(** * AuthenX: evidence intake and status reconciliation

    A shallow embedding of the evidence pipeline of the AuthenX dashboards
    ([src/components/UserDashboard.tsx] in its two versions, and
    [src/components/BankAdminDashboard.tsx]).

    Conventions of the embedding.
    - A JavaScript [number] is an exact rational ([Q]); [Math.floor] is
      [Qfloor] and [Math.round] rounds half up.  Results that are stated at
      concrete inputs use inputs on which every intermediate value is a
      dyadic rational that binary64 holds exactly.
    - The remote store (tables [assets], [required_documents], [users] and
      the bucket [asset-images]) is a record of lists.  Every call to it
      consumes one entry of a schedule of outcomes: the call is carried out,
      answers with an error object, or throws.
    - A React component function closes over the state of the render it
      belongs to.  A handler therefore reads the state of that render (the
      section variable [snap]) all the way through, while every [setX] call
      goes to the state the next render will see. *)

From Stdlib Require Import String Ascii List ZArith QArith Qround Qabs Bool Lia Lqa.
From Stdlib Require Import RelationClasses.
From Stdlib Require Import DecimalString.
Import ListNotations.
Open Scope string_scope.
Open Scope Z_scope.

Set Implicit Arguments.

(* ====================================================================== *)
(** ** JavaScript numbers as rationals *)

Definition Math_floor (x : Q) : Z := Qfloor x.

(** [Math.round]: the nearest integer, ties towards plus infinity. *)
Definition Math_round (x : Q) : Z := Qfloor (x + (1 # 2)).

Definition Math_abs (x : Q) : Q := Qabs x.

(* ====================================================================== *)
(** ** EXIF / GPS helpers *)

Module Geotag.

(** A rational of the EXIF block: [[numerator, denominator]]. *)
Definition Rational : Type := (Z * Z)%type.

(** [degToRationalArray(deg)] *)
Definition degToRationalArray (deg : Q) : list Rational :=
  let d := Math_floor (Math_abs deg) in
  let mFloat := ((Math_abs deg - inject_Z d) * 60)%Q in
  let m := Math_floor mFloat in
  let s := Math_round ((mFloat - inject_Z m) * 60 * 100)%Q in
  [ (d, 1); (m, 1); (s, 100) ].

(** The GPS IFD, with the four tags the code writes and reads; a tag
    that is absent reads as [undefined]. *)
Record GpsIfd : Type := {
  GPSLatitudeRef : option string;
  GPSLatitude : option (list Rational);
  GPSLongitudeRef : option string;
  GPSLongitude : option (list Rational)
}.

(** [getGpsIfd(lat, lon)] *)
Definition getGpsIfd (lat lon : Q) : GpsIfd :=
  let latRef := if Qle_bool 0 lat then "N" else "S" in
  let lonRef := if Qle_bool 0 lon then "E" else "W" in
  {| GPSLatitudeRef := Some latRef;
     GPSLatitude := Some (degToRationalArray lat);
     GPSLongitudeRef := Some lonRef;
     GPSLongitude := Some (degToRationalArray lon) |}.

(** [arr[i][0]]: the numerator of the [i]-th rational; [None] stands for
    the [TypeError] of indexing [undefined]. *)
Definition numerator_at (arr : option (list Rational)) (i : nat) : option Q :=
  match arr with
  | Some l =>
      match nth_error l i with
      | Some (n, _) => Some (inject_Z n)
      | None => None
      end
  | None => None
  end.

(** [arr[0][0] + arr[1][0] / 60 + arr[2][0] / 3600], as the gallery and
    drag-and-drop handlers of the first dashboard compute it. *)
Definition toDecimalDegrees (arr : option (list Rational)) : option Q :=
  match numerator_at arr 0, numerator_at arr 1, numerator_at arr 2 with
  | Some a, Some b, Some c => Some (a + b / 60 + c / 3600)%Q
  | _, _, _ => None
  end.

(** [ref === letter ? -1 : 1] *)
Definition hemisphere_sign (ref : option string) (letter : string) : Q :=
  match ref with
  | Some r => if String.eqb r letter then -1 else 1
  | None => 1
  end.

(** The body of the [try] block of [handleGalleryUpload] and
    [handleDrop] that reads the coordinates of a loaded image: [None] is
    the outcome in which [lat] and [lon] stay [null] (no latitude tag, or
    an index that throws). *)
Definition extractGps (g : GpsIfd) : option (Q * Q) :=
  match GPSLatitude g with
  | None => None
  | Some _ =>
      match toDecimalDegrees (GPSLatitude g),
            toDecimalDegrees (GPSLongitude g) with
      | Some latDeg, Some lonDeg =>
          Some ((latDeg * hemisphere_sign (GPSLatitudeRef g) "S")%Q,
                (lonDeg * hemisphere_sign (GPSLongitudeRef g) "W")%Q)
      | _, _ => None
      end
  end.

YOUR TASK: From the line that has "GPSLatitude := Some" through the line that has "the [TypeError] of", copy every line exactly as it appears above, and leave out all others.

YOUR RESPONSE:
     GPSLatitude := Some (degToRationalArray lat);
     GPSLongitudeRef := Some lonRef;
     GPSLongitude := Some (degToRationalArray lon) |}.

(** [arr[i][0]]: the numerator of the [i]-th rational; [None] stands for
    the [TypeError] of indexing [undefined]. *)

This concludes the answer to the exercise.